I've got an older LGB mogul (2219S). At slow speeds I only hear the hiss sounds. At higher speeds I can hear a weak chuff and a distorted whistle, and at even higher speeds the whistle sounds correct but the chuffs still seems relatively quiet. Putting only the tender on the track gives me the same absent/distorted whistle symptoms dependent on the track power level.

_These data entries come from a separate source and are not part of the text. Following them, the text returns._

Example get_id_of_alice : FlicketUser.get_id Samples.alice = "1".
Proof. reflexivity. Qed.
Example get_id_of_carol : FlicketUser.get_id Samples.carol = "None".
Proof. reflexivity. Qed.

(** ** Paginated collections in general *)

Section Collections.
Variable url_for : string -> gmap string PyVal -> string.
Context {A : Type} `{HasToDict A}.
Implicit Types (query : list A) (page per_page : Z).

Lemma paginate_in_range query page per_page :
  1 <= page -> 0 <= per_page ->
  paginate query page per_page
    = mkPagination page per_page (count query)
        (take (Z.to_nat per_page)
           (drop (Z.to_nat ((page - 1) * per_page)) query)).
Proof.
  intros Hpage Hper. unfold paginate.
  destruct (Z.ltb_spec page 1); [lia|].
  destruct (Z.ltb_spec per_page 0); [lia | reflexivity].
Qed.

Lemma pages_positive_size {B} (r : Pagination B) :
  0 < pg_per_page r ->
  pages r = (pg_total r + pg_per_page r - 1) / pg_per_page r.
Proof.
  intros Hper. unfold pages.
  destruct (Z.eqb_spec (pg_per_page r) 0); [lia | reflexivity].
Qed.

(** The entries of the result, read off for any input. *)
Lemma to_collection_dict_entries query page per_page endpoint kwargs :
  let data :=
    PaginatedAPIMixin.to_collection_dict url_for query page per_page
      endpoint kwargs in
  let resources := paginate query page per_page in
  let link p :=
    VStr (url_for endpoint (PaginatedAPIMixin.link_values p per_page kwargs)) in
  dict_items data = map item_to_dict (pg_items resources) /\
  dict_get2 data "_meta" "total_pages" = Some (VInt (pages resources)) /\
  dict_get2 data "_meta" "total_items" = Some (VInt (pg_total resources)) /\
  dict_get2 data "_links" "next"
    = Some (if has_next resources then link (page + 1) else VNone) /\
  dict_get2 data "_links" "prev"
    = Some (if has_prev resources then link (page - 1) else VNone).
Proof. repeat split. Qed.

Lemma ceil_div_le total per_page page :
  0 < per_page -> 0 <= total ->
  (total + per_page - 1) / per_page <= page <-> total <= page * per_page.
Proof.
  intros Hper Htotal.
  pose proof (Z.div_mod (total + per_page - 1) per_page) as Hdm.
  pose proof (Z.mod_pos_bound (total + per_page - 1) per_page Hper) as Hb.
  split; intros Hle; nia.
Qed.

(** X18: for a page number of at least 1 and a positive page size,
    [to_collection_dict] serialises the rows [(page - 1) * per_page]
    up to [page * per_page] of the query, in order and never more than
    [per_page] of them; reports the row count and its quotient by the
    page size rounded up; has no [next] exactly when no row lies beyond
    this page and no [prev] exactly on page 1; a link that is present
    names the adjacent page. *)
Theorem to_collection_dict_in_range query page per_page endpoint kwargs :
  1 <= page -> 0 < per_page ->
  let data :=
    PaginatedAPIMixin.to_collection_dict url_for query page per_page
      endpoint kwargs in
  let total := Z.of_nat (length query) in
  let link p :=
    VStr (url_for endpoint (PaginatedAPIMixin.link_values p per_page kwargs)) in
  dict_items data
    = map item_to_dict
        (take (Z.to_nat per_page)
           (drop (Z.to_nat ((page - 1) * per_page)) query)) /\
  Z.of_nat (length (dict_items data))
    = Z.max 0 (Z.min per_page (total - (page - 1) * per_page)) /\
  dict_get2 data "_meta" "total_items" = Some (VInt total) /\
  dict_get2 data "_meta" "total_pages"
    = Some (VInt ((total + per_page - 1) / per_page)) /\
  (dict_get2 data "_links" "next" = Some VNone <-> total <= page * per_page) /\
  (dict_get2 data "_links" "next" = Some (link (page + 1)) <->
   page * per_page < total) /\
  (dict_get2 data "_links" "prev" = Some VNone <-> page = 1) /\
  (dict_get2 data "_links" "prev" = Some (link (page - 1)) <-> 1 < page).
Proof.
  intros Hpage Hper data total link.
  destruct (to_collection_dict_entries query page per_page endpoint kwargs)
    as (Hitems & Hpages & Htotal & Hnext & Hprev).
  fold data in Hitems, Hpages, Htotal, Hnext, Hprev. fold link in Hnext, Hprev.
  rewrite paginate_in_range in Hitems, Hpages, Htotal, Hnext, Hprev by lia.
  rewrite pages_positive_size in Hpages by exact Hper.
  unfold has_next in Hnext. rewrite pages_positive_size in Hnext by exact Hper.
  unfold has_prev in Hprev. simpl in Hitems, Hpages, Htotal, Hnext, Hprev.
  unfold count in Hpages, Htotal, Hnext. fold total in Hpages, Htotal, Hnext.
  assert (Hceil : (total + per_page - 1) / per_page <= page
                  <-> total <= page * per_page)
    by (apply ceil_div_le; lia).
  split; [exact Hitems|]. split.
  { rewrite Hitems, length_map, length_take, length_drop. subst total. nia. }
  split; [exact Htotal|]. split; [exact Hpages|].
  rewrite Hnext, Hprev. clear Hnext Hprev.
  split; [|split; [|split]].
  - destruct (Z.ltb_spec page ((total + per_page - 1) / per_page)).
    + split; [discriminate | lia].
    + split; [lia | reflexivity].
  - destruct (Z.ltb_spec page ((total + per_page - 1) / per_page)).
    + split; [lia | reflexivity].
    + split; [discriminate | lia].
  - destruct (Z.ltb_spec 1 page).
    + split; [discriminate | lia].
    + split; [lia | reflexivity].
  - destruct (Z.ltb_spec 1 page).
    + split; [lia | reflexivity].
    + split; [discriminate | lia].
Qed.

The tender battery is healthy and I've opened up cable plug between the loco and tender and the wires seem ok, though i didn't actually try trimming/recrimping. In other posts about similar problems people have suggested the wire as the culprit, but would that still be consistent with the sound differences at speed/power? Maybe a power pickup issue in the tender?


----------



## Dan Pierce (Jan 2, 2008)

This engine has the chuff sensor on the rear axle and the cable from the engine to tender is most likely the issue. 3 wires on the left side of the cable are 2 for track power and one for rear light. Right side is Chuff power, ground, signal. This is a very common problem with the LGB older moguls. Note the tender does have track power pickup and with no cable from the engine the chuff will never work!!
The newer LGB moguls have a cable with 3 pairs of wires and only the speaker is in the tender.


----------



## Mike Toney (Feb 25, 2009)

Its also a sign of the original electronics starting to fail. This is also common with the earlier LGB sound boards. While the trains and the motors last nearly forever, the same cannot be said for early electronic sound circuits. The loss of a good chuff and the whistle is one of the common sign that the sound boards are dying. If it was my mogul, I would have it upgraded to a newer Phoenix sound system. The shop in Zionsville Indiana does this work in my area. Mike


----------



## wolfetrac (Dec 24, 2010)

I agree with Mike. I had the same exact issue and it was the sound board. I bought my locomotive brand new in the early 90's. It had about 3 hours total run time on it. I tried running it about 1 hour or so at a brisk speed to maybe recharge capacitors but no luck. It spent most it's life in storage and the board still failed from age.


----------



## wolfetrac (Dec 24, 2010)

A little more info. The board just failed about two years ago so I got 25 good years with it.


----------



## Dan Pierce (Jan 2, 2008)

Before suggesting a manufacturers sound board I would ask where the original poster is going in the future. If track DC, DCC, or battery then the suggestions could be more in line for future use.
For instance if thinking DCC then a digital decoder set for DC would be more cost effective than the phoenix even though the Phoenix will do DCC, it is much less cost to do a dcc decoder with sound than to have a Phoenix and add a DCC decoder later.


----------



## eatrains (Jan 2, 2008)

Following up on this, I replaced the 9v battery and everything seems fine now. Not sure if the age of the electronics means it's more sensitive to battery health, or if the battery was just not as healthy as i thought?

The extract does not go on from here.